LISTED RECORDS
● ● ● ● ●
Lemma receipt_for_job_true now r id st st' : SaveReceiptForJob now r id st = (st', true) ->
  exists j, Job id st = Some j /\ answers_job (sr_row r) j = true
  /\ has_receipt (rr_ReceiptID (sr_row r)) (receipts_of (rr_SampleID (sr_row r)) st) = false
  /\ vs_jobs st' = update_first (has_id id) (with_job_status "done") (vs_jobs st) /\ vs_nextJobID st' = vs_nextJobID st
  /\ vs_receipts st' = vs_receipts (append_receipt now r st).
Proof.
  unfold SaveReceiptForJob. destruct (Job id st) as [j|]; [|done]. destruct (answers_job _ j) eqn:A; [|done]. cbn [negb].
  destruct (has_receipt _ _) eqn:R; [done|]. intros [= <-]. exists j. repeat (split; [done|]).
  destruct (_ && _); [|by destruct (_ && _)]. edestruct release_draft_jobs as (-> & -> & ->). done.
Qed.

Lemma queue_step_jobs now op st : served op -> jobs_step now st (queue_step now op st).
Proof.
  destruct op as [j|j|id p|id want status|id|s p|r|r id|s m|s status|s on reason]; intros Sv; cbn [queue_step served] in *.
  - unfold CreateJob. destruct (if String.eqb (j_Reason j) _ then List.find _ _ else None) as [e|]; [by apply jobs_step_same|by apply jobs_step_new].
  - unfold EnsureCrossJob. destruct (_ || _); [by apply jobs_step_same|]. destruct (List.find _ _) as [e|]; [by apply jobs_step_same|].
    pose proof (jobs_step_new now now st j Sv) as N. by destruct (new_job now j st).
  - unfold ClaimJob. destruct (List.find _ _) as [j|] eqn:F; [|by apply jobs_step_same].
    destruct (existsb _ _) eqn:B; [by apply jobs_step_same|]. apply find_update_first with (f := claimed_for now p) in F as (l1 & l2 & J & U & E).
    apply andb_true_iff in E as [_ E]. by eapply Taken.
  - apply InPlace; [|done]. apply update_first_change; [constructor|]. intros j _.
    destruct (reviewable now j) eqn:E; [by constructor|constructor].
  - apply InPlace; [|done]. apply map_change. intros j. destruct (has_id id j); constructor.
  - apply InPlace; [|done]. apply map_change. intros j. destruct (_ || _); [constructor|]. destruct (_ && _); constructor.
  - apply jobs_step_same; unfold SaveReceipt; by destruct (has_receipt _ _).
  - destruct (SaveReceiptForJob now r id st) as [st' []] eqn:E; cbn [fst].
    + apply receipt_for_job_true in E as (j & _ & _ & _ & J & N & _). apply InPlace; [|done]. rewrite J.
      apply update_first_change; constructor.
    + apply jobs_step_same; unfold SaveReceiptForJob in E; destruct (Job id st) as [j|]; try (by injection E as <-);
        destruct (negb _); try (by injection E as <-); destruct (has_receipt _ _); try (by injection E as <-); done.
  - apply jobs_step_same; unfold SaveSample; done.
  - apply jobs_step_same; unfold SetSampleStatus; by destruct (vs_samples st !! s).
  - apply jobs_step_same; unfold SetSampleQuarantine; by destruct (vs_samples st !! s).
Qed.

(** *** The invariant of the queue *)

Definition claim_of (peerID sampleID : string) (j : JobRow) : Prop :=
  j_Status j = "claimed" /\ j_ClaimedBy j = peerID /\ j_SampleID j = sampleID /\ is_zero_time (j_ClaimedAt j) = false.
● ● ● ● ●
THE TASK
An exact repeat of all the records is required.

EXERCISE RESULT
Lemma receipt_for_job_true now r id st st' : SaveReceiptForJob now r id st = (st', true) ->
  exists j, Job id st = Some j /\ answers_job (sr_row r) j = true
  /\ has_receipt (rr_ReceiptID (sr_row r)) (receipts_of (rr_SampleID (sr_row r)) st) = false
  /\ vs_jobs st' = update_first (has_id id) (with_job_status "done") (vs_jobs st) /\ vs_nextJobID st' = vs_nextJobID st
  /\ vs_receipts st' = vs_receipts (append_receipt now r st).
Proof.
  unfold SaveReceiptForJob. destruct (Job id st) as [j|]; [|done]. destruct (answers_job _ j) eqn:A; [|done]. cbn [negb].
  destruct (has_receipt _ _) eqn:R; [done|]. intros [= <-]. exists j. repeat (split; [done|]).
  destruct (_ && _); [|by destruct (_ && _)]. edestruct release_draft_jobs as (-> & -> & ->). done.
Qed.

Lemma queue_step_jobs now op st : served op -> jobs_step now st (queue_step now op st).
Proof.
  destruct op as [j|j|id p|id want status|id|s p|r|r id|s m|s status|s on reason]; intros Sv; cbn [queue_step served] in *.
  - unfold CreateJob. destruct (if String.eqb (j_Reason j) _ then List.find _ _ else None) as [e|]; [by apply jobs_step_same|by apply jobs_step_new].
  - unfold EnsureCrossJob. destruct (_ || _); [by apply jobs_step_same|]. destruct (List.find _ _) as [e|]; [by apply jobs_step_same|].
    pose proof (jobs_step_new now now st j Sv) as N. by destruct (new_job now j st).
  - unfold ClaimJob. destruct (List.find _ _) as [j|] eqn:F; [|by apply jobs_step_same].
    destruct (existsb _ _) eqn:B; [by apply jobs_step_same|]. apply find_update_first with (f := claimed_for now p) in F as (l1 & l2 & J & U & E).
    apply andb_true_iff in E as [_ E]. by eapply Taken.
  - apply InPlace; [|done]. apply update_first_change; [constructor|]. intros j _.
    destruct (reviewable now j) eqn:E; [by constructor|constructor].
  - apply InPlace; [|done]. apply map_change. intros j. destruct (has_id id j); constructor.
  - apply InPlace; [|done]. apply map_change. intros j. destruct (_ || _); [constructor|]. destruct (_ && _); constructor.
  - apply jobs_step_same; unfold SaveReceipt; by destruct (has_receipt _ _).
  - destruct (SaveReceiptForJob now r id st) as [st' []] eqn:E; cbn [fst].
    + apply receipt_for_job_true in E as (j & _ & _ & _ & J & N & _). apply InPlace; [|done]. rewrite J.
      apply update_first_change; constructor.
    + apply jobs_step_same; unfold SaveReceiptForJob in E; destruct (Job id st) as [j|]; try (by injection E as <-);
        destruct (negb _); try (by injection E as <-); destruct (has_receipt _ _); try (by injection E as <-); done.
  - apply jobs_step_same; unfold SaveSample; done.
  - apply jobs_step_same; unfold SetSampleStatus; by destruct (vs_samples st !! s).
  - apply jobs_step_same; unfold SetSampleQuarantine; by destruct (vs_samples st !! s).
Qed.

(** *** The invariant of the queue *)

Definition claim_of (peerID sampleID : string) (j : JobRow) : Prop :=
  j_Status j = "claimed" /\ j_ClaimedBy j = peerID /\ j_SampleID j = sampleID /\ is_zero_time (j_ClaimedAt j) = false.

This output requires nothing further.